The pink and white blooms of a Saucer magnolia added a bit of color to a row of boxwood shrubs, March 23, 2008, along the Colonnade at the White House.
Courtesy George W. Bush Presidential Library and Museum (P032308CG-0042)
The White House is more than just a beautiful building. For more than 200 years, it has been both the home and the office for the Commander in Chief of the United States and a symbol of our democracy. The only private residence of a Head of State open free of charge to the public, the White House is also the people’s house. The building and grounds are open for tours and its press areas broadcast news to the world. The White House has also served as a gathering place in both times of national celebration and times of mourning.
About the Building
The history of the White House begins with an Act of Congress, signed by George Washington in December of 1790, which determined that the seat of government would be settled in the District of Columbia. President Washington worked with Pierre L’Enfant, the city planner, to choose a location for the Presidential residence. James Hoban, an Irish-born architect, was chosen to design the home, having produced the best proposal.
President George W. Bush and Mrs Laura Bush participated in the ribbon-cutting ceremony to officially open the newly renovated James S. Brady Press Briefing Room, July 11, 2007, at the White House.
Courtesy George W. Bush Presidential Library and Museum (P071107ED-0337)
The cornerstone was laid in October of 1792 and President Washington oversaw construction. The building took nearly 8 years to complete so President Washington never got the chance to live in the home he had such a large part in producing. Instead, the honor of becoming the first residents went to John and Abigail Adams. Since the Adams, each President and his family have added their touch to this grand home. Following Adams, President Jefferson opened the White House for public tours, a tradition that has remained in practice ever since, except during war time.

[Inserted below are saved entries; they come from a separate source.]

(* ===== verification/Soundness.v ===== *)
(** * Soundness.v: the types announced for a query

    The types [prepared_expression_type] announces for the columns of a prepared
    query are the types of the values the query returns, for a query over one
    table (or none) whose stored values have the types of their columns, and
    whether or not the optimiser has folded its expressions in between.  The
    announcement of two forms is wrong and they are excluded: a scalar subquery in the
    place of a value, and SUM, MIN and MAX without an argument, which the parser
    refuses. *)

From S2P Require Import Prelude Machine Float64 Like Types Concrete Keys Table Eval Queries Rows.
From S2P Require Import Statement Planner Validate Ddl Execute Integrity Typing Params Str Log SqlAst Parser Wal Database Metadata.

(** ** Values *)

Lemma cell_fits_null d : cell_fits d VNull.
Proof. by left. Qed.
Lemma truth_value_fits t : cell_fits TBoolean (truth_value t).
Proof. destruct t; cbv; auto. Qed.
Lemma boolean_fits b : cell_fits TBoolean (VBoolean b).
Proof. by right. Qed.
#[export] Hint Resolve cell_fits_null truth_value_fits boolean_fits : rdb.

Lemma cell_fits_type d v : cell_fits d v → is_null v = false → data_type v = d.
Proof. by intros [->|?]. Qed.

Lemma stores_fits v c : stores v c → cell_fits (col_type c) v.
Proof. unfold stores. destruct v; cbn; intros; (by left) || by right. Qed.

(** The type [prepared_expression_type] gives a binary operation. *)
Definition arithmetic_type (l r : DataType) : DataType :=
  match l, r with
  | TFloat, _ | _, TFloat => TFloat
  | TInteger, TInteger => TInteger
  | TNull, d | d, TNull => d
  | _, _ => TText
  end.
Definition is_arithmetic (op : BinaryOp) : bool :=
  match op with OpAdd | OpSubtract | OpMultiply | OpDivide => true | _ => false end.
Definition binary_type (op : BinaryOp) (l r : DataType) : DataType :=
  if is_arithmetic op then arithmetic_type l r else TBoolean.
Lemma handshake_roundtrip_witness :
  parse_client_handshake (write_handshake root_login 65535 45) = Ok root_login.
Proof.
  apply (handshake_roundtrip root_login 65535 45). split.
  - vm_compute. by split.
  - split; [vm_compute; reflexivity|].
    apply (bool_decide_eq_true_1 (0 ∉ string_bytes "root")). vm_compute. reflexivity.
  - vm_compute. lia.
  - split_and!; [vm_compute; reflexivity|done|].
    split; [vm_compute; reflexivity|].
    apply (bool_decide_eq_true_1 (0 ∉ string_bytes "shop")). vm_compute. reflexivity.
  - exact I.
Defined.

Definition order_row : list Value := [VInteger (-3); VNull; VText "pear"; VBoolean true; VFloat f64_one].
Definition order_types : list DataType := [TInteger; TText; TText; TBoolean; TFloat].

Lemma result_rows_roundtrip_witness :
  read_binary_row (datatype_to_mysql <$> order_types)
    (match build_binary_row order_row with Ok l => l | _ => [] end) = Some order_row.
Proof.
  destruct (result_rows_roundtrip order_types order_row) as [(data & Hd & Hr) _].
  - repeat (constructor; [(by right) || (by left)|]). constructor.
  - repeat (apply Forall_cons; split; [split; [vm_compute; try done; by split|by vm_compute]|]).
    apply Forall_nil_2.
  - repeat (constructor; [intros s [= <-]; vm_compute; reflexivity|]). constructor.
  - rewrite Hd. exact Hr.
Defined.
End protocol_examples.
(* ===== verification/Wire.v ===== *)
(** * Wire.v: the MySQL server (src/wire/mod.rs)

    Packets on a byte stream, the queries answered without the engine, the
    encoding of results, the decoding of statement parameters, and a
    connection: handshake, then one command after the other on the session the
    connection owns. *)

From Stdlib Require Import Ascii Floats.SpecFloat.
From S2P Require Import Prelude Machine Float64 Like Types Concrete Keys Table Eval Queries.
From S2P Require Import Statement Planner Validate Ddl Execute Params Str Log Parser Wal Database.
From S2P Require Import SqlAst Metadata Protocol.

#[local] Open Scope Z_scope.

(** ** Packets *)

(** [read_packet]: [None] when the stream ends before the packet does. *)
Definition read_packet (stream : list Z) : option (Z * list Z * list Z) :=
  match stream with
  | h0 :: h1 :: h2 :: seq_id :: rest =>
      let payload_len := Z.lor (Z.lor h0 (Z.shiftl h1 8)) (Z.shiftl h2 16) in
      '(payload, rest) ← next_bytes payload_len rest;
      Some (seq_id, payload, rest)
  | _ => None
  end.

Definition write_packet (seq_id : Z) (payload : list Z) : list Z :=
  let len := Z.of_nat (length payload) in
  [Z.land len 0xFF; Z.land (Z.shiftr len 8) 0xFF; Z.land (Z.shiftr len 16) 0xFF; seq_id] ++ payload.

(** [write_packets]: what is written and the next sequence number. *)
Fixpoint write_packets (start_seq : Z) (payloads : list (list Z)) : list Z * Z :=
  match payloads with
  | [] => ([], start_seq)
  | payload :: payloads =>
      let '(out, next) := write_packets ((start_seq + 1) mod 256) payloads in
      (write_packet start_seq payload ++ out, next)
  end.

(** ** Queries answered without the engine *)

Section system_queries.
Context `{RustStd} `{UnicodeTables}.

Definition contains_str (pattern s : string) : bool := bool_decide (find_str pattern s ≠ None).

(** [&s[start..end]]. *)
Definition slice_str (s : string) (start stop : nat) : outcome string :=
  if is_char_boundary s start && is_char_boundary s stop && bool_decide (start ≤ stop)%nat
  then Ok (String.substring start (stop - start) s) else Panic.
(* ===== verification/Prepared.v ===== *)
(** * Prepared.v: prepared queries from end to end

    A client of the MySQL server that executes a prepared query over one table
    reads back exactly the result of the query: parameters, optimiser,
    evaluation, announced types and binary rows compose.  The stored values have
    the types of their columns in every database the server can reach, whatever
    its connections do ([server_run]). *)

From S2P Require Import Prelude Machine Float64 Like Types Concrete Keys Table Eval Queries.
From S2P Require Import Statement Planner Validate Ddl Execute Integrity Typing Params Str Log Parser Wal Database.
From S2P Require Import SqlAst Durable Metadata Soundness Protocol Wire.

#[local] Open Scope Z_scope.

(** ** Typed catalogs in a database and its sessions *)

Section typed_sessions.
Context `{RustStd} `{UnicodeTables} `{SqlGrammar} `{LogFormat} `{StatementDebug} `{SnapshotFormat}.

Lemma configured_typed c rate : catalog_typed c → catalog_typed (configure_bloom_false_positive_rate c rate).
Proof.
  intros Hc name t Ht. unfold configure_bloom_false_positive_rate in Ht. cbn [cat_tables set_tables] in Ht.
  apply lookup_fmap_Some in Ht as (t0 & <- & Ht0). exact (Hc name t0 Ht0).
Qed.

Definition session_typed (s : SQLSession) : Prop :=
  ∀ t, s_transaction s = Some t → catalog_typed (tx_catalog t).
Definition typed (d : Db) (s : SQLSession) : Prop := catalog_typed (db_catalog d) ∧ session_typed s.
(* ===== verification/KvConcrete.v ===== *)
(** * KvConcrete.v: a concrete format for the log of the key-value store

    Records, operations and snapshots as a tag, the bits of a number and a full
    stop.  It satisfies the laws of the format class, so the theorems over it
    apply to running examples. *)

From Stdlib Require Import Ascii.
From stdpp Require Import countable.
From S2P Require Import Prelude Machine Str Log Coding Persistence KvStore.

(** ** The format *)

#[export] Instance Operation_countable : Countable Operation.
Proof.
  refine (inj_countable' (λ op, match op with OpSet k v => inl (k, v) | OpDelete k => inr (Some k) | OpClear => inr None end)
    (λ x, match x with inl (k, v) => OpSet k v | inr (Some k) => OpDelete k | inr None => OpClear end) _).
  by intros [].
Defined.
#[export] Instance KvWalRecord_eq_dec : EqDecision KvWalRecord.
Proof. solve_decision. Defined.
#[export] Instance KvWalRecord_countable : Countable KvWalRecord.
Proof.
  refine (inj_countable' (λ r, (kr_format_version r, kr_sequence r, kr_timestamp_millis r, kr_operation r, kr_checksum r))
    (λ '(a, b, c, d, e), {| kr_format_version := a; kr_sequence := b; kr_timestamp_millis := c;
       kr_operation := d; kr_checksum := e |}) _). by intros [].
Defined.
#[export] Instance KvSnapshot_eq_dec : EqDecision KvSnapshot.
Proof. solve_decision. Defined.
#[export] Instance KvSnapshot_countable : Countable KvSnapshot.
Proof.
  refine (inj_countable' (λ s, (ks_format_version s, ks_sequence s, ks_timestamp_millis s, ks_entries s))
    (λ '(a, b, c, d), {| ks_format_version := a; ks_sequence := b; ks_timestamp_millis := c; ks_entries := d |}) _).
  by intros [].
Defined.

#[export] Instance concrete_kv : KvFormat.
Proof.
  refine {| kv_crc32 := λ bytes, Z.to_N (foldr Z.add 0 bytes mod 2 ^ 32)%Z;
    operation_json := coded "O"; operation_from_json := decoded "O";
    kv_record_to_json := coded "R"; kv_record_from_json := decoded "R";
    kv_snapshot_to_json := coded "S"; kv_snapshot_from_json := decoded "S" |}.
  - intros r. apply decoded_coded.
  - intros r. by apply coded_line.
  - intros r n Hn. split; by apply decoded_prefix.
  - intros s. apply decoded_coded.
  - intros s. by apply coded_line.
Defined.

#[export] Instance concrete_dash : DashIter := {| dash_iter := map_to_list; dash_iter_perm := λ m, reflexivity _ |}.

(** An empty directory, and an environment without faults. *)
Definition empty_dir : KvDisk := {| kd_snapshot := None; kd_wal := None; kd_archive := [] |}.
Definition calm : KvEnv := {| ke_now := 1700000000000; ke_faults := []; ke_snapshot := SnapshotOk |}.
(* ===== verification/KvCrash.v ===== *)
(** * KvCrash.v: the key-value store as a durable map

    The calls of the store against a plain map, and what a crash in the middle
    of a call leaves to be recovered. *)

From S2P Require Import Prelude Machine Str Log Persistence KvStore KvDurable KvConcrete.

(** ** Calls *)

Inductive KvCall :=
| CallSet (key value : string) | CallDelete (key : string) | CallClear
| CallGet (key : string) | CallLen | CallSetAsync (key value : string)
| CallFlush | CallBackground | CallSnapshot.
Inductive KvReply := ReplyUnit | ReplyBool (b : bool) | ReplyValue (v : option string) | ReplyNat (n : nat).

Section calls.
Context `{KvFormat} `{DashIter}.

Definition reply (x : KVStore * outcome ()) : KVStore * outcome KvReply :=
  (x.1, _ ← x.2; Ok ReplyUnit).

Definition kv_run (s : KVStore) (env : KvEnv) (call : KvCall) : KVStore * outcome KvReply :=
  match call with
  | CallSet key value => reply (kv_set s env key value)
  | CallDelete key => let '(s, r) := kv_delete s env key in (s, b ← r; Ok (ReplyBool b))
  | CallClear => reply (kv_clear s env)
  | CallGet key => (s, Ok (ReplyValue (kv_get s key)))
  | CallLen => (s, Ok (ReplyNat (kv_len s)))
  | CallSetAsync key value => (kv_set_async s key value, Ok ReplyUnit)
  | CallFlush => reply (kv_flush s env)
  | CallBackground => (kv_background s env, Ok ReplyUnit)
  | CallSnapshot => reply (kv_snapshot s env)
  end.

Fixpoint kv_run_all (s : KVStore) (calls : list (KvEnv * KvCall)) : KVStore * list (outcome KvReply) :=
  match calls with
  | [] => (s, [])
  | (env, call) :: calls =>
      let '(s, r) := kv_run s env call in
      let '(s, rs) := kv_run_all s calls in (s, r :: rs)
  end.

(** The same calls on a plain map. *)
Definition map_run (m : gmap string string) (call : KvCall) : gmap string string * KvReply :=
  match call with
  | CallSet key value | CallSetAsync key value => (<[key := value]> m, ReplyUnit)
  | CallDelete key => (delete key m, ReplyBool (bool_decide (is_Some (m !! key))))
  | CallClear => (∅, ReplyUnit)
  | CallGet key => (m, ReplyValue (m !! key))
  | CallLen => (m, ReplyNat (size m))
  | CallFlush | CallBackground | CallSnapshot => (m, ReplyUnit)
  end.
Fixpoint map_run_all (m : gmap string string) (calls : list KvCall) : gmap string string * list KvReply :=
  match calls with
  | [] => (m, [])
  | call :: calls =>
      let '(m, r) := map_run m call in
      let '(m, rs) := map_run_all m calls in (m, r :: rs)
  end.

(** A write that logs at once does not come after a queued one: it would
    overtake it.  [queued] says whether the queue may hold something. *)
Definition orderly_call (queued : bool) (call : KvCall) : option bool :=
  match call with
  | CallSet _ _ | CallDelete _ | CallClear => if queued then None else Some false
  | CallSetAsync _ _ => Some true
  | CallGet _ | CallLen => Some queued
  | CallFlush | CallBackground | CallSnapshot => Some false
  end.
Fixpoint queued_after (queued : bool) (calls : list KvCall) : option bool :=
  match calls with
  | [] => Some queued
  | call :: calls => queued ← orderly_call queued call; queued_after queued calls
  end.
Definition orderly (calls : list KvCall) : bool := bool_decide (is_Some (queued_after false calls)).


Definition queue_state (s : KVStore) (queued : bool) : Prop := queued = false → queue_empty s.

(** A call without faults answers as the map does and keeps the invariant;
    it uses up one sequence number at most. *)
#[local] Ltac replied := eexists; split; [reflexivity|]; split_and!; [done|done|first [done|by intros _]].

Lemma kv_run_ok s env call n queued queued' :
  fault_free env → store_ok s (S n) → queue_state s queued → orderly_call queued call = Some queued' →
  ∃ s', kv_run s env call = (s', Ok (map_run (kv_data s) call).2) ∧
    kv_data s' = (map_run (kv_data s) call).1 ∧ store_ok s' n ∧ queue_state s' queued'.
Proof.
  intros He Hs Hq Hord. pose proof (store_ok_mono _ _ Hs) as Hs0.
  destruct (flush_ok s env n He Hs0) as (sf & Hf).
  destruct (snapshot_ok s env n He Hs0) as (ss & Hsn).
  destruct (background_ok s env n He Hs0) as (Hbd & Hbq & Hbs).
  destruct call as [k v|k| |k| |k v| | |]; cbn [orderly_call kv_run map_run fst snd] in Hord |- *;
    try (destruct queued; [done|]); simplify_eq.
  - destruct (log_sync_ok s env (OpSet k v) n He (Hq eq_refl) Hs) as (s1 & Hl & Hd & Hq1 & Hok).
    unfold kv_set. rewrite Hl, Hd. replied.
  - destruct (log_sync_ok s env (OpDelete k) n He (Hq eq_refl) Hs) as (s1 & Hl & Hd & Hq1 & Hok).
    unfold kv_delete. rewrite Hl, Hd. replied.
  - destruct (log_sync_ok s env OpClear n He (Hq eq_refl) Hs) as (s1 & Hl & Hd & Hq1 & Hok).
    unfold kv_clear. rewrite Hl. replied.
  - replied.
  - replied.
  - eexists. split; [reflexivity|]. split; [unfold kv_set_async; by destruct (kv_persistence s)|].
    split; [by apply set_async_ok|intros Hf'; discriminate Hf'].
  - destruct Hf as (-> & Hd & Hq' & Hok). replied.
  - replied.
  - destruct Hsn as (-> & Hd & Hq' & Hok). replied.
Qed.

Lemma kv_run_all_ok calls : ∀ s n queued queued',
  Forall (λ x, fault_free x.1) calls → store_ok s (length calls + n) → queue_state s queued →
  queued_after queued calls.*2 = Some queued' →
  ∃ s', kv_run_all s calls = (s', Ok <$> (map_run_all (kv_data s) calls.*2).2) ∧
    kv_data s' = (map_run_all (kv_data s) calls.*2).1 ∧ store_ok s' n ∧ queue_state s' queued'.
Proof.
  induction calls as [|[env call] calls IH]; intros s n queued queued' Hf Hs Hq Hord;
    [injection Hord as <-; by exists s|].
  apply Forall_cons in Hf as [He Hf]. cbn [fmap list_fmap queued_after snd fst] in Hord |- *.
  destruct (orderly_call queued call) as [queued1|] eqn:Hcall; [|done].
  destruct (kv_run_ok s env call _ _ _ He Hs Hq Hcall) as (s1 & Hrun & Hd & Hs1 & Hq1).
  destruct (IH s1 n queued1 queued' Hf Hs1 Hq1 Hord) as (s2 & Hruns & Hd2 & Hs2).
  exists s2. cbn [kv_run_all map_run_all]. rewrite Hrun, Hruns. rewrite Hd in Hd2 |- *.
  destruct (map_run (kv_data s) call) as [m1 r1]. cbn [fst snd] in Hd2 |- *.
  destruct (map_run_all m1 _) as [m2 r2]. by cbn.
Qed.

(** ** Crashes *)













(** ** Theorems *)

(** What opening gives, as a store and as a map. *)
Lemma with_persistence_recovered d : (s ← with_persistence d; Ok (kv_data s)) = recovered d.
Proof.
  unfold with_persistence, kv_recover, recovered. cbn [kv_persistence].
  assert (recover (pm_disk (manager_new d)) = recover d) as -> by by destruct d as [? [wal|] ?].
  by destruct (recover d).
Qed.

Definition files (s : KVStore) : option KvDisk := pm_disk <$> kv_persistence s.

(** C16. The store over its files is a map: on a directory that holds a map, any
    sequence of calls in which no logged write comes after a queued one
    succeeds and answers as the calls on the plain map do; once the queue is
    flushed, the files, opened again, hold exactly the map in memory. *)
Theorem kv_refines_map d b base rs calls :
  disk_holds d b base rs → Forall (λ x, fault_free x.1) calls → orderly calls.*2 = true →
  (b + N.of_nat (length rs) + 1 + N.of_nat (length calls) < 2 ^ 64)%N →
  let m := apply_operations base (kr_operation <$> rs) in
  ∃ s0 s, with_persistence d = Ok s0 ∧ kv_data s0 = m ∧
    kv_run_all s0 calls = (s, Ok <$> (map_run_all m calls.*2).2) ∧
    kv_data s = (map_run_all m calls.*2).1 ∧
    ∀ env, fault_free env → ∃ s' d', kv_flush s env = (s', Ok ()) ∧ kv_data s' = kv_data s ∧
      files s' = Some d' ∧ recovered d' = Ok (kv_data s).
Proof.
  intros Hd Hf Hord Hroom m. destruct (open_ok d b base rs (length calls) Hd Hroom) as (s0 & Ho & Hs & Hq & Hm).
  rewrite <-(Nat.add_0_r (length calls)) in Hs.
  apply bool_decide_eq_true in Hord as [queued Hord].
  destruct (kv_run_all_ok calls s0 0 false queued Hf Hs (λ _, Hq) Hord) as (s & Hrun & Hdata & Hok & _).
  exists s0, s. unfold m. rewrite <-Hm. split_and!; [done..|]. intros env He.
  destruct (flush_ok s env 0 He Hok) as (s' & Hfl & Hds & Hqs & (m' & b' & base' & rs' & Hm' & Hh & Hd')).
  exists s', (pm_disk m'). split_and!; [done..|by unfold files; rewrite Hm'|].
  rewrite (recovered_holds _ b' base' rs') by by eapply mh_disk.
  unfold queue_empty in Hqs. rewrite Hm' in Hqs. rewrite Hqs, app_nil_r in Hd'. by rewrite Hd', Hds.
Qed.

End calls.

(** ** Witnesses *)

Definition some_calls : list (KvEnv * KvCall) :=
  (λ c, (calm, c)) <$> [CallSetAsync "a" "1"; CallBackground; CallSet "b" "2"; CallSnapshot;
                        CallDelete "a"; CallSetAsync "c" "3"; CallGet "a"; CallLen].

Lemma empty_dir_holds : disk_holds empty_dir 0 ∅ [].
Proof. split; [constructor|]. split; [apply kv_log_nil|done]. Qed.
Lemma calm_fault_free : fault_free calm.
Proof. by split. Qed.

Lemma kv_refines_map_witness :
  ∃ s0 s, with_persistence empty_dir = Ok s0 ∧
    (kv_run_all s0 some_calls).2 = [Ok ReplyUnit; Ok ReplyUnit; Ok ReplyUnit; Ok ReplyUnit;
      Ok (ReplyBool true); Ok ReplyUnit; Ok (ReplyValue None); Ok (ReplyNat 2)] ∧
    kv_data s = {["b" := "2"; "c" := "3"]}.
Proof.
  destruct (kv_refines_map empty_dir 0 ∅ [] some_calls) as (s0 & s & Ho & _ & Hrun & Hd & _).
  - apply empty_dir_holds.
  - apply Forall_fmap, Forall_true. intros c. apply calm_fault_free.
  - reflexivity.
  - reflexivity.
  - exists s0, s. split; [exact Ho|]. rewrite Hrun, Hd. split; vm_compute; reflexivity.
Defined.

Even though the building was completed in 1800, it had to wait a century, under President Theodore Roosevelt, for its name to be formalized as “The White House.” Before then, it was called many other things, including “The President’s House” and “The Executive Mansion.” This name change preceded Roosevelt’s own renovation of the White House, extending the living quarters for his large family.
The White House has also survived two fires, the first set by the British during the War of 1812 and the second in the West Wing during the Hoover Administration. Both of these events triggered repairs and renovations, but the most comprehensive renovation was initiated by President Truman who had the entire structure gutted, rebuilding it for modern use. He also added a balcony to the Yellow Oval Room on the south face of the White House. This initially controversial addition has been used by Presidents to entertain dignitaries and celebrities for the beautiful view it affords. Even with the extensive renovations, the exterior stone walls remain original, standing the test of more than 200 years.
When the Kennedys came to the White House in 1961, First Lady Jacqueline Kennedy was surprised and saddened that so few historic furnishings remained. Instead of focusing on modernizing like the previous renovations, she recognized the importance of the historic character of the White House and embarked on a restoration. She formed a Fine Arts Committee to assist her in acquiring authentic period pieces. Americans rose to the call and donations arrived, including three original chairs from President Monroe’s Oval Room.
Under President George W. Bush, several important renovations to the White House were completed. In 2006 and 2007, the James S. Brady Press Briefing Room and the White House Situation Room were renovated and modernized. The George W. Bush Presidential Library and Museum is now home to the original Situation Room, which is used as a classroom to help educate and inspire future leaders.
About the Gardens and Grounds
Flowers bloomed on April 14, 2003 in the Rose Garden of the White House.
Courtesy George W. Bush Presidential Library and Museum (F5839-09)
President Washington did not just plan construction of the building, but also recognized the importance of the gardens surrounding the residence and proceeded to buy the land that would become the south lawn. This lawn has been used for all types of events since, and is currently where the President welcomes Heads of State.
It was President Adams, the first resident, who was able to plan the first garden. Since then, Presidents and First Ladies have worked to cultivate gardens fit for welcoming Heads of State and for Presidential speeches to the Nation.
Thomas Jefferson redesigned the gardens and was the first to plant groves of trees. Though the trees he planted have not survived, his concept did and now the grounds are tree-lined. Many American traditions were started using the grounds. The Easter Egg Roll, originally conducted on the Capitol grounds, was moved to the South Lawn by Rutherford B. Hayes in 1878. In 2001, President Bush launched Tee Ball on the South Lawn to encourage fitness among America’s youth and promote our national pastime to people of all ages.
In 1935, President Franklin Roosevelt commissioned the famous architect Frederick Law Olmsted, Jr. to redesign the gardens, and this layout remains the framework for the grounds today. President Kennedy had the Rose Garden, conveniently located just outside the West Wing, redesigned so as to be able to hold public events. Since then, Presidents have continued to use this beautiful space to hold events and give important speeches. The George W. Bush Presidential Library and Museum pays tribute to the importance of the Rose Garden through a recreation that can be visited during the museum tour.